A un certo punto dell’autostrada che collega Roma all’Abruzzo, c’è una diramazione: a sinistra si va verso L’Aquila, a destra si va verso Pescara. Chi prende la strada a sinistra, dopo una serie di gallerie, troverà davanti a sé lo spettacolo della grande montagna – il Gran Sasso – che si staglia all’orizzonte in una posa tale che non può non ricordare il Farinata dantesco che aveva «l’inferno a gran dispitto». Potente, superbo, posto dalla natura a custode del mondo circostante. Ma chi si dirige verso destra, troverà la sorpresa, viaggiando verso Pescara, di scoprirsi a metà fra la piana del Fucino, sulla destra, e la maestosa monumentalità del monte Velino, sulla mano mancina, che costituisce il baluardo più esterno del Parco Naturale Regionale Sirente Velino.

DELLE ESPLORAZIONI che nel corso del XIX secolo consentirono la scoperta di questo gioiello naturale che oggi è Parco ci dà conto un giovane ricercatore, originario di Collarmele (Aq), ossia uno di quei borghi autentici del Parco stesso (di questo paese l’autore ha scritto una storia dal XV secolo fino al terrificante terremoto del 1915), cioè Filiberto Ciaglia, in un ricco e documentato volume intitolato Le ascese al Velino e al Sirente nell’Ottocento. Linee di storia dell’esplorazione appenninica (prefazione di Stefano Ardito, edizioni Kirke, pp. 125, euro 14).

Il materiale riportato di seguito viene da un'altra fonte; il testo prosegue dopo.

Lemma nums_fit l : (forall s, s ∈ l -> s ∈ (S0 ++ xs) ++ concat D) -> Forall (fun m => 0 <= FileNum m < 2 ^ 64) (sl_meta <$> l).
Proof using HD.
  intros Hl. apply Forall_fmap, Forall_forall. intros s Hs. pose proof (stored_bound _ _ _ _ _ s HD (Hl s Hs)) as Hb.
  pose proof (sd_next _ _ _ _ _ HD). unfold sl_num in Hb. simpl. lia.
Qed.

Lemma out_stored s : s ∈ out -> s ∈ (S0 ++ xs) ++ concat D.
Proof using HJ. destruct shelf_split as (others & -> & _). rewrite elem_of_app. by right. Qed.

Lemma install_slots io :
  exists m' files rs, install io c e = (Ok tt, installed c j (sl_ptr <$> src ++ rest) (sl_ptr <$> dst) m' files rs e) /\ sound (S n) m' /\
    mf_levels m' = fmap (M:=list) sl_meta <$> ((S0' ++ xs) :: D') /\
    (forall k, k ∉ sl_num <$> out -> files !! k = e_files e !! k) /\ forall p, p ∉ sl_ptr <$> out -> rs !! p = e_rdrs e !! p.
Proof using HJ Hsh HD.
  destruct (old_levels c S0 D ys j src rest dst vt HJ xs) as [H1 H2]. pose proof HJ as [J1 J0 J2 J3 J4 J5 J6 J7 J8 J9 J10 _ _ _ _ _ _].
  pose proof (sd_levels _ _ _ _ _ HD) as Hlev. pose proof (sound_length _ _ (sd_sound _ _ _ _ _ HD)) as Hlen.
  rewrite Hlev, length_fmap in Hlen. pose proof (lookup_lt_Some _ _ _ H2) as Hlt. rewrite Hlen in Hlt.
  assert (forall l k, (S0 :: D) !! k = Some l -> e_levels e !! k = Some (sl_ptr <$> l)) as Hptr.
  { intros l k Hk. rewrite (sh_levels _ _ _ _ _ Hsh), list_lookup_fmap, Hk. done. }
  destruct (install_run io c (S n) j (sl_ptr <$> src ++ rest) (sl_ptr <$> dst) e (sd_sound _ _ _ _ _ HD) J1 Hlt J0 (Hptr _ _ J2) (Hptr dst (S j) J3))
    as (m' & files & rs & E & Hs & Hm & Hf & Hr).
  { rewrite J5. apply nums_fit. intros s Hs. apply out_stored. apply elem_of_app. by left. }
  { rewrite J7. apply nums_fit. intros s Hs. apply out_stored. apply elem_of_app. by right. }
  { rewrite J9. by apply Forall_fmap. }
  exists m', files, rs. split_and!; [exact E|exact Hs|..].
  - rewrite Hm, Hlev. unfold S0', D'. rewrite new_levels. rewrite J5, J7, J9.
    assert (<[j := rest ++ beside j xs]> ((S0 ++ xs) :: D) !! S j = Some dst) as H2' by (rewrite list_lookup_insert_ne by lia; done).
    rewrite (alter_fmap_insert _ _ _ _ _ (rest ++ beside j xs) H1).
    + rewrite (alter_fmap_insert _ _ _ _ _ (kept dst vt ++ ys) H2'); [done|].
      rewrite remove_metas by (by apply (level_nums _ (S j))). rewrite leave_chosen by (by apply (level_nums _ (S j))). by rewrite fmap_app.
    + rewrite remove_metas by (by apply (level_nums _ j)). by rewrite leave_prefix by (by apply (level_nums _ j)).
  - intros k Hk. unfold out in Hk. rewrite fmap_app, not_elem_of_app in Hk. rewrite J5, J7, <- !list_fmap_compose in Hf. by apply Hf; apply Hk.
  - intros p Hp. unfold out in Hp. rewrite fmap_app, not_elem_of_app in Hp. rewrite J4, J6 in Hr. by apply Hr; apply Hp.
Qed.

Context (m' : Manifest) (files : gmap Z File) (rs : list Reader) (Hs' : sound (S n) m').
Context (Hml : mf_levels m' = fmap (M:=list) sl_meta <$> ((S0' ++ xs) :: D')).
Context (Hfiles : forall k, k ∉ sl_num <$> out -> files !! k = e_files e !! k) (Hrs : forall p, p ∉ sl_ptr <$> out -> rs !! p = e_rdrs e !! p).

Let e' : Engine := installed c j (sl_ptr <$> src ++ rest) (sl_ptr <$> dst) m' files rs e.

Lemma install_apart : apart e e'.
Proof using. by split_and!. Qed.

Lemma install_filed l : (forall s, s ∈ l -> sl_num s ∉ sl_num <$> out) -> Forall (filed e) l -> Forall (filed e') l.
Proof using Hfiles.
  intros Hl HF. rewrite Forall_forall in HF |- *. intros s Hs. destruct (HF s Hs) as (H1 & H2 & f & Hf & Ht).
  split; [done|]. split; [done|]. exists f. split; [|done]. simpl. rewrite Hfiles; auto.
Qed.

Lemma install_held l : (forall s, s ∈ l -> sl_ptr s ∉ sl_ptr <$> out) -> Forall (held e) l -> Forall (held e') l.
Proof using Hrs.
  intros Hl HF. rewrite Forall_forall in HF |- *. intros s Hs. destruct (HF s Hs) as (r & Hr & Ht).
  exists r. split; [|done]. simpl. rewrite Hrs; auto.
Qed.

Lemma nodup_out {A} (f : slot -> A) l : NoDup (f <$> l ++ out) -> forall s, s ∈ l -> f s ∉ f <$> out.
Proof using. rewrite fmap_app. intros (_ & Hd & _)%NoDup_app s Hs. apply Hd, list_elem_of_fmap. eauto. Qed.

Lemma install_stored : stored n e' (S0' ++ xs) D' (new_deep ys j vt deep).
Proof using HJ Hsh HD Hs' Hml Hfiles.
  pose proof HD as [D1 D2 D3 D4 D5 D6 D7 D8]. pose proof Hsh as [_ _ H3 _ H5].
  destruct shelf_split as (others & P1 & P2 & P3). rewrite P2 in H5. rewrite P1 in D3. apply Forall_app in D3 as [D3 _].
  split; rewrite ?P3; try done.
  - apply install_filed; [by apply nodup_out|]. by apply Forall_app_2.
  - rewrite fmap_app in H5. by apply NoDup_app in H5 as (? & _).
  - apply Forall_app in D5 as [D5 D5']. apply Forall_app_2; [|done]. unfold S0', new_S0.
    pose proof (jb_src _ _ _ _ _ _ _ _ _ HJ) as Hj. clear HJ Hml P1 P2 P3. destruct j; [|done]. injection Hj as ->. by apply Forall_app in D5 as [_ ?].
  - by apply (new_ordered c S0 D ys j src rest dst vt HJ).
Qed.

Lemma install_shelf : shelf e' S0' D' xs [].
Proof using HJ Hsh HD Hrs.
  pose proof Hsh as [H1 H2 _ H4 H5]. destruct shelf_split as (others & P1 & P2 & P3). rewrite P2 in H2, H4, H5.
  apply Forall_app in H2 as [H2 _]. split; rewrite ?app_nil_r, ?P3; try done.
  - destruct (old_levels c S0 D ys j src rest dst vt HJ []) as [L1 L2]. pose proof HJ as [_ _ J2 J3 J4 _ J6 _ J8 _ _ _ _ _ _ _ _].
    pose proof (new_levels S0 D ys j rest dst vt []) as Hn. rewrite !app_nil_r in Hn. unfold S0', D'. rewrite Hn.
    cbn [e' installed e_levels set_tables set_readers set_manifest]. rewrite H1, !list_fmap_insert, J4, J6, J8.
    rewrite !remove_ptrs, leave_prefix by (by apply (level_ptrs _ j)). rewrite leave_chosen by (by apply (level_ptrs _ (S j))).
    rewrite fmap_app. assert (beside j [] = []) as -> by (clear; by destruct j). by rewrite app_nil_r.
  - apply install_held; [by apply nodup_out|done].
  - rewrite fmap_app in H4. by apply NoDup_app in H4 as (? & _).
  - rewrite fmap_app in H5. by apply NoDup_app in H5 as (? & _).
Qed.
End install.

Lemma mem_entries_less (a b : list slot) :
  len (concat (sl_tab <$> a)) <= len (concat (sl_tab <$> b)) -> (forall x, x ∈ concat (sl_tab <$> a) -> x ∈ concat (sl_tab <$> b)) ->
  len (mem_entries (concat (sl_tab <$> a))) <= len (mem_entries (concat (sl_tab <$> b))) /\
  forall x, x ∈ mem_entries (concat (sl_tab <$> a)) -> x ∈ mem_entries (concat (sl_tab <$> b)).
Proof.
  intros Hl Hx. unfold mem_entries, len in *. rewrite !length_fmap. split; [done|].
  intros x (y & -> & Hy)%list_elem_of_fmap. apply list_elem_of_fmap. eauto.
Qed.

Lemma slots_less (l l' others src ys : list slot) :
  l ≡ₚ others ++ src -> l' ≡ₚ others ++ ys -> len (concat (sl_tab <$> ys)) <= len (concat (sl_tab <$> src)) ->
  (forall x, x ∈ concat (sl_tab <$> ys) -> x ∈ concat (sl_tab <$> src)) ->
  len (mem_entries (concat (sl_tab <$> l'))) <= len (mem_entries (concat (sl_tab <$> l))) /\
  forall x, x ∈ mem_entries (concat (sl_tab <$> l')) -> x ∈ mem_entries (concat (sl_tab <$> l)).
Proof.
  intros P P' Hl Hx. pose proof (permutation_concat _ _ (fmap_Permutation sl_tab _ _ P)) as Q.
  pose proof (permutation_concat _ _ (fmap_Permutation sl_tab _ _ P')) as Q'. rewrite fmap_app, concat_app in Q, Q'.
  apply mem_entries_less.
  - unfold len in *. rewrite (Permutation_length Q), (Permutation_length Q'), !length_app. lia.
  - intros x. rewrite Q, Q', !elem_of_app. intros [?|?]; auto.
Qed.

(** An installation that follows a written output. *)
Lemma sysc_install n io c e pc m :
  sysc n e pc (CWritten c) m -> exists e', install io c e = (Ok tt, e') /\ sysc n e' pc CIdle m /\ apart e e' /\ lighter e e'.
Proof.
  intros (act & imms & S0 & D & deep & xs & ys & Hinv & Hv & Hsh & Hxs & (j & src & rest & dst & vt & HJ & Hvt) & mt & s & dn & grps & pre & HL & HD & Hm).
  destruct (install_slots n e c S0 D deep xs ys j src rest dst vt HJ Hsh HD io) as (m' & files & rs & E & Hs' & Hml & Hf & Hr).
  pose proof (install_stored n e c S0 D deep xs ys j src rest dst vt HJ Hsh HD m' files rs Hs' Hml Hf) as HD'.
  pose proof (install_shelf n e c S0 D deep xs ys j src rest dst vt HJ Hsh HD m' files rs Hr) as Hsh'.
  pose proof (new_layers c S0 D ys j src rest dst vt HJ deep (sd_order _ _ _ _ _ HD)) as Hlay.
  set (e' := installed _ _ _ _ _ _ _ _) in *. exists e'. split; [exact E|]. split; [|split; [by apply install_apart|]].
  2: { destruct (levels_split c S0 D ys j src rest dst vt HJ []) as (others & P1 & P2). rewrite !app_nil_r in P1, P2.
    unfold lighter. rewrite (shelf_entries_repr _ _ _ _ _ Hsh), (shelf_entries_repr _ _ _ _ _ Hsh').
    by eapply slots_less; [exact P1|exact P2|apply (jb_less _ _ _ _ _ _ _ _ _ HJ)..]. }
  exists act, imms, (new_S0 S0 j rest), (new_D D ys j rest dst vt), (new_deep ys j vt deep), xs, [].
  pose proof (Hlay (act :: imms) [] ) as Hlay0. rewrite !app_nil_r in Hlay0.
  destruct Hinv as [Hmem Ht Hq Hpc]. split_and!; try done.
  - split; [by apply (mems_repr_same e)|by eapply shelf_tables|done|]. destruct pc as [|task p| |task|]; simpl in Hpc |- *; try done.
    + destruct Hxs as (meta & l & -> & Hl). exists l. split; [done|]. pose proof (sh_held _ _ _ _ _ Hsh') as HF.
      rewrite Forall_forall in HF. apply (HF (mkSlot p meta l)). rewrite !elem_of_app, list_elem_of_singleton. by left; right.
    + destruct Hpc as (l & Hl & Hk). exists l. split; [done|]. intros k v Hkv.
      pose proof (Hlay [] [] k Hvt) as Hlay1. rewrite !app_nil_r in Hlay1. rewrite Hlay1. by apply Hk.
  - eapply views_ext; [|exact Hv]. intros k. by apply Hlay0.
  - exists mt, s, dn, grps, pre. split; [|split; [done|eapply views_ext; [|exact Hm]; intros k; by apply Hlay]].
    destruct HL as [L1 L2 L3 L4 L5 L6 L7 L8]. by split.
Qed.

Il monte Sirente, più basso del Velino, è collocato fra la cittadina di Celano (patria del primo biografo del Poverello di Assisi) e la valle Peligna, dove si trova Sulmona («Sulmo mihi patria est», scriveva Ovidio). Anche da queste brevi note logistiche corredate da riferimenti non soltanto alpinistici, si capisce che si sta parlando di un territorio in cui cultura e, nel caso di Ovidio, poesia occupano un posto centrale.
Ciaglia, fin dalle prime righe della sua ricerca, fa presente che il lavoro non ha alcuna ambizione di esaustività, pretesa che sfiorerebbe la follia, ma sottolinea da subito il prestigio di uno dei primi esploratori delle due montagne, cioè Leon Battista Alberti, che, nel suo De Re Aedificatoria, descrive la qualità delle rocce appenniniche notando soprattutto la loro dimensione non superiore a quella del palmo di una mano. Poi si succedono nel volume le storie, dal 1818 al 1898, di tanti esploratori, anche stranieri (ad esempio, l’ascesa al Velino del Club alpino Svizzero nel 1893).

LA CAPACITÀ DESCRITTIVA di Ciaglia si manifesta nel suo modo di coniugare in modo piacevole l’aspetto scientifico, proprio della ricerca, con l’aspetto narrativo, proprio del racconto. Ne sortisce un libro che acquista le caratteristiche del romanzo di formazione all’amore per la montagna.

Particolarmente significativa, fra le altre, la descrizione dell’esplorazione del Sirente nell’estate del 1875 da parte della coppia formata da Henry Groves e Adalgisa Cristoffanini. Con una nota di compiaciuta soddisfazione l’esploratore inglese ricorda che la moglie poteva vantarsi di essere stata la prima donna ad aver esplorato la Maiella e il monte Sirente.

DI IMPATTO NOTEVOLE è la descrizione delle prime ascensioni iemali sul Velino e sul Sirente: anno 1881. Si tratta del racconto del pionierismo allo stato puro. Abbate e Martinori, pionieri della scalata invernale delle due vette, ne restarono talmente ammirati che, terminata l’ascesa del Gebel Sannin in Libano, Martinori, scrivendone sul Bollettino del Club alpino italiano nel 1890, ne accostò l’aspetto a quello del monte Velino «quando nella stagione iemale è ricoperto di neve».

UN PARTICOLARE relativo all’autore, che fra le altre cose ricopre la carica di consigliere comunale con delega alla riqualificazione e alla valorizzazione del territorio nel comune nativo, va messo in evidenza al fine di penetrare fino in fondo il senso ultimo della sua ricerca: si tratta di uno scalatore. Insieme al padre, in modo particolare, ha scoperto queste due montagne delle quali a lui si sono rivelati tutti i segreti, gli stessi segreti fatti propri dagli esploratori della seconda metà del XIX secolo. Quindi, come dire, Ciaglia è un teorico dell’esplorazione ma che ha fatto pratica, e continua a farne, di cosa significhi scalare le vette più alte.